(** * WaveMU: a shallow embedding of [WaveMU.py]

    The OpenPMU waveform merging unit simulator plays a sound file back as a
    stream of XML frames sent over UDP.  This development embeds the
    constructor, [run], [stop], [toXML], [readWaveFileGen] and
    [dictTypeConvert] of [WaveMU.py] and proves properties of the frames and
    of the effects of a run.

    Conventions.
    - Python [int] is [Z]; Python [float] is a binary64 primitive float;
      Python [str] and [bytes] are both [string] (a list of 8-bit characters).
    - Exceptions are values of [pyexn]; fallible code returns [except A].
    - The wall clock, the file system and a concurrent caller of [stop] are
      oracles collected in [world]; sockets, [time.sleep] and the diagnostic
      of [toXML] are events appended to a trace.  The progress dots written
      to the console by [run] are not part of the trace.
    - [self.xmlTemplate] is one shared mutable tree: [toXML] returns the new
      state of that tree together with its result.  The tree holds elements
      only (no comments or processing instructions).
    - The creation of the sockets, [time.sleep] and, in [run], [sendto]
      are taken to return; [Net.run] is the same loop on a network where
      [sendto] can raise.
    - [str] is applied to an [int] without the limit CPython puts on the
      number of its digits.
    - The decoder ([soundfile]), numpy and lxml are libraries, not code of
      this repository: the parts of their documented behaviour that [run]
      and [toXML] depend on are modelled, and what lxml and numpy print is
      kept abstract in [externals]. *)

From Stdlib Require Import ZArith Floats.PrimFloat Floats.SpecFloat Floats.FloatOps Uint63.
From Stdlib Require Import Ascii String.
From stdpp Require Import gmap strings list pretty.

Open Scope string_scope.
Open Scope Z_scope.

(** ** Exceptions *)

Inductive pyexn : Type :=
| StopIteration
| KeyError (key : string)
| IndexError
| TypeError
| AttributeError
| ValueError
| OverflowError
| ZeroDivisionError
| RuntimeError (msg : string)
| OSError (msg : string)
| KeyboardInterrupt.

Inductive except (A : Type) : Type :=
| Return (a : A)
| Raise (e : pyexn).
Arguments Return {A} a.
Arguments Raise {A} e.

Global Instance except_ret : MRet except := fun A a => Return a.
Global Instance except_bind : MBind except := fun A B k m =>
  match m with
  | Return a => k a
  | Raise e => Raise e
  end.

(** ** Floats: the arithmetic Python performs on [self.interval] *)

Local Set Warnings "-inexact-float".

(** [float(z)] for the integers that occur here (below 2^63 in magnitude). *)
Definition float_of_int (z : Z) : float :=
  if z <? 0 then PrimFloat.opp (PrimFloat.of_uint63 (Uint63.of_Z (- z)))
  else PrimFloat.of_uint63 (Uint63.of_Z z).

(** [int(f)]: truncation toward zero; raises on infinities and NaN. *)
Definition py_int (f : float) : except Z :=
  match Prim2SF f with
  | S754_zero _ => Return 0
  | S754_finite s m e =>
      let mag := if 0 <=? e then Z.shiftl (Z.pos m) e
                 else Z.shiftr (Z.pos m) (- e) in
      Return (if s then - mag else mag)
  | S754_infinity _ => Raise OverflowError
  | S754_nan => Raise ValueError
  end.

(** [round(f)]: nearest integer, ties to even. *)
Definition py_round (f : float) : except Z :=
  match Prim2SF f with
  | S754_zero _ => Return 0
  | S754_finite s m e =>
      let mag :=
        if 0 <=? e then Z.shiftl (Z.pos m) e
        else
          let q := Z.shiftr (Z.pos m) (- e) in
          let r := Z.pos m - Z.shiftl q (- e) in
          let half := Z.shiftl 1 (- e - 1) in
          if r <? half then q
          else if half <? r then q + 1
          else if Z.even q then q else q + 1 in
      Return (if s then - mag else mag)
  | S754_infinity _ => Raise OverflowError
  | S754_nan => Raise ValueError
  end.

(** [a / b] on floats: Python raises where IEEE 754 returns an infinity. *)
Definition py_div (a b : float) : except float :=
  if PrimFloat.eqb b 0%float then Raise ZeroDivisionError
  else Return (PrimFloat.div a b).

(** Whether a float is a whole number, as in [f == int(f)]. *)
Definition is_integral (f : float) : bool :=
  match py_int f with
  | Return z => PrimFloat.eqb (float_of_int z) f
  | Raise _ => false
  end.

(** ** Text formatting *)

(** [str(z)] for an [int]. *)
Definition str_int (z : Z) : string := pretty z.

Fixpoint zeros (k : nat) : string :=
  match k with
  | O => ""
  | S k' => String "0" (zeros k')
  end.

(** ["%0<w>d" % z]: the sign counts toward the width. *)
Definition fmt_0d (w : nat) (z : Z) : string :=
  if z <? 0 then
    let digits := pretty (- z) in
    "-" +:+ zeros (w - 1 - String.length digits) +:+ digits
  else
    let digits := pretty z in
    zeros (w - String.length digits) +:+ digits.

(** ** [datetime] and [timedelta] *)

Module datetime.
Record t : Type := mk {
  year : Z; month : Z; day : Z;
  hour : Z; minute : Z; second : Z; microsecond : Z
}.

Definition is_leap (y : Z) : bool :=
  (y mod 4 =? 0) && (negb (y mod 100 =? 0) || (y mod 400 =? 0)).

Definition days_before_year (y : Z) : Z :=
  let y1 := y - 1 in y1 * 365 + y1 / 4 - y1 / 100 + y1 / 400.

Definition days_before_month (y m : Z) : Z :=
  nth (Z.to_nat m) [0; 0; 31; 59; 90; 120; 151; 181; 212; 243; 273; 304; 334] 0
  + (if (2 <? m) && is_leap y then 1 else 0).

Definition toordinal (d : t) : Z :=
  days_before_year (year d) + days_before_month (year d) (month d) + day d.

(** [a - b]: a [timedelta], kept as its total number of microseconds. *)
Definition sub (a b : t) : Z :=
  let secs x := second x + minute x * 60 + hour x * 3600 in
  ((toordinal a - toordinal b) * 86400 + (secs a - secs b)) * 1000000
  + (microsecond a - microsecond b).

(** [d.time().strftime("%H:%M:%S")] *)
Definition strftime_HMS (d : t) : string :=
  fmt_0d 2 (hour d) +:+ ":" +:+ fmt_0d 2 (minute d) +:+ ":" +:+ fmt_0d 2 (second d).

(** [d.date().strftime("%Y-%m-%d")] (four-digit years) *)
Definition strftime_Ymd (d : t) : string :=
  fmt_0d 4 (year d) +:+ "-" +:+ fmt_0d 2 (month d) +:+ "-" +:+ fmt_0d 2 (day d).
End datetime.

(** [timedelta(seconds=f)] in microseconds: the whole seconds plus the
    fraction scaled by 10^6 and rounded half to even. *)
Definition timedelta_seconds (f : float) : except Z :=
  whole ← py_int f;
  frac ← py_round (PrimFloat.mul (PrimFloat.sub f (float_of_int whole)) 1000000%float);
  Return (whole * 1000000 + frac).

(** ** Base64 ([base64.standard_b64encode], RFC 4648 with padding) *)

Definition b64_alphabet : string :=
  "ABCDEFGHIJKLMNOPQRSTUVWXYZabcdefghijklmnopqrstuvwxyz0123456789+/".

Definition b64_char (n : N) : ascii :=
  default "="%char (String.get (N.to_nat n) b64_alphabet).

Definition b64_index (c : ascii) : option N :=
  N.of_nat <$> String.index 0 (String c "") b64_alphabet.

Fixpoint standard_b64encode (s : string) : string :=
  match s with
  | "" => ""
  | String a "" =>
      let n := (N_of_ascii a * 16)%N in
      String (b64_char (n / 64)) (String (b64_char (n mod 64)) "==")
  | String a (String b "") =>
      let n := ((N_of_ascii a * 256 + N_of_ascii b) * 4)%N in
      String (b64_char (n / 4096))
        (String (b64_char (n / 64 mod 64)) (String (b64_char (n mod 64)) "="))
  | String a (String b (String c rest)) =>
      let n := (N_of_ascii a * 65536 + N_of_ascii b * 256 + N_of_ascii c)%N in
      String (b64_char (n / 262144))
        (String (b64_char (n / 4096 mod 64))
           (String (b64_char (n / 64 mod 64))
              (String (b64_char (n mod 64)) (standard_b64encode rest))))
  end.

(** The decoder a receiver applies to a [Payload] text. *)
Fixpoint standard_b64decode (s : string) : option string :=
  match s with
  | "" => Some ""
  | String c1 (String c2 (String c3 (String c4 rest))) =>
      s1 ← b64_index c1; s2 ← b64_index c2;
      if Ascii.eqb c3 "=" then
        if Ascii.eqb c4 "=" && String.eqb rest "" then
          Some (String (ascii_of_N (s1 * 4 + s2 / 16)) "")
        else None
      else
        s3 ← b64_index c3;
        if Ascii.eqb c4 "=" then
          if String.eqb rest "" then
            Some (String (ascii_of_N (s1 * 4 + s2 / 16))
                    (String (ascii_of_N (s2 mod 16 * 16 + s3 / 4)) ""))
          else None
        else
          s4 ← b64_index c4;
          tl ← standard_b64decode rest;
          Some (String (ascii_of_N (s1 * 4 + s2 / 16))
                  (String (ascii_of_N (s2 mod 16 * 16 + s3 / 4))
                     (String (ascii_of_N (s3 mod 4 * 64 + s4)) tl)))
  | _ => None
  end.

(** ** numpy arrays of [int16] *)

(** An [int16] is a [Z] in [-32768, 32767].  The buffer of an array is laid
    out in the byte order of the host, which is little-endian. *)
Definition byteswap16 (v : Z) : Z :=
  let u := v mod 65536 in
  let w := (u mod 256) * 256 + u / 256 in
  if w <? 32768 then w else w - 65536.

Definition byte_of_Z (z : Z) : ascii := ascii_of_N (Z.to_N z).

Definition tobytes16 (v : Z) : string :=
  let u := v mod 65536 in
  String (byte_of_Z (u mod 256)) (String (byte_of_Z (u / 256)) "").

(** The buffer of a contiguous one-dimensional array. *)
Fixpoint tobytes (a : list Z) : string :=
  match a with
  | [] => ""
  | v :: a' => tobytes16 v +:+ tobytes a'
  end.

(** The big-endian encoding of a buffer of 16-bit samples: for each sample
    the high byte, then the low byte. *)
Fixpoint big_endian (a : list Z) : string :=
  match a with
  | [] => ""
  | v :: a' =>
      let u := v mod 65536 in
      String (byte_of_Z (u / 256)) (String (byte_of_Z (u mod 256)) (big_endian a'))
  end.

(** The samples of channel [i] in a run of frames. *)
Definition channel_samples (i : nat) (frames : list (list Z)) : list Z :=
  map (fun r => nth i r 0) frames.

Inductive ndarray : Type :=
| Arr1 (data : list Z)                       (* shape (len data,) *)
| Arr2 (ncols : nat) (rows : list (list Z)). (* shape (len rows, ncols) *)

(** [a.T] *)
Definition transpose (a : ndarray) : ndarray :=
  match a with
  | Arr1 d => Arr1 d
  | Arr2 c rows =>
      Arr2 (length rows) (map (fun j => channel_samples j rows) (seq 0 c))
  end.

(** [a.byteswap()] *)
Definition byteswap (a : ndarray) : ndarray :=
  match a with
  | Arr1 d => Arr1 (map byteswap16 d)
  | Arr2 c rows => Arr2 c (map (map byteswap16) rows)
  end.

(** [a[i, :]] for [i >= 0] *)
Definition getrow (a : ndarray) (i : nat) : except (list Z) :=
  match a with
  | Arr1 _ => Raise IndexError
  | Arr2 _ rows =>
      match rows !! i with
      | Some r => Return r
      | None => Raise IndexError
      end
  end.

(** ** Python values held by a frame record *)

Inductive pyobj : Type :=
| PInt (z : Z)
| PStr (s : string)
| PBytes (b : string)
| PArray (a : list Z).   (* contiguous one-dimensional int16 array *)

Inductive pyval : Type :=
| Obj (o : pyobj)
| Dict (d : gmap string pyobj).

(** [k in d.keys()] and [d[k]] *)
Definition py_in {V} (k : string) (d : gmap string V) : bool :=
  bool_decide (is_Some (d !! k)).

Definition getitem {V} (d : gmap string V) (k : string) : except V :=
  match d !! k with
  | Some v => Return v
  | None => Raise (KeyError k)
  end.

(** ** The XML tree of [lxml.etree] *)

#[warnings="-register-all"]
Inductive element : Type :=
| Element (tag : string) (attrib : list (string * string))
    (text : option string) (tail : option string) (children : list element).

Definition tag (x : element) : string :=
  match x with Element t _ _ _ _ => t end.
Definition text (x : element) : option string :=
  match x with Element _ _ t _ _ => t end.
Definition children (x : element) : list element :=
  match x with Element _ _ _ _ c => c end.

(** [x.text = s] *)
Definition set_text (x : element) (s : string) : element :=
  match x with Element t a _ tl c => Element t a (Some s) tl c end.

(** The children of [x] replaced, after its sub-elements were updated or
    removed in place. *)
Definition set_children (x : element) (c : list element) : element :=
  match x with Element t a tx tl _ => Element t a tx tl c end.

(** ** The texts lxml accepts

    lxml refuses a text that XML cannot carry: a [str] must consist of XML
    characters (tab, line feed, carriage return, and everything from the
    space on), and [bytes] must in addition be ASCII. *)

Definition xml_char (a : ascii) : bool :=
  let n := N_of_ascii a in
  ((n =? 9) || (n =? 10) || (n =? 13) || (32 <=? n))%N.

Definition xml_ascii (a : ascii) : bool :=
  xml_char a && (N_of_ascii a <? 128)%N.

——

TO DO:
Look above for the line with "(** Whether a" and the line with "(** [str(z)] for an [int]. *)"; transcribe both and all lines in between, exactly, and nothing else.

RESULT OF THIS EXERCISE:
(** Whether a float is a whole number, as in [f == int(f)]. *)
Definition is_integral (f : float) : bool :=
  match py_int f with
  | Return z => PrimFloat.eqb (float_of_int z) f
  | Raise _ => false
  end.

(** ** Text formatting *)

(** [str(z)] for an [int]. *)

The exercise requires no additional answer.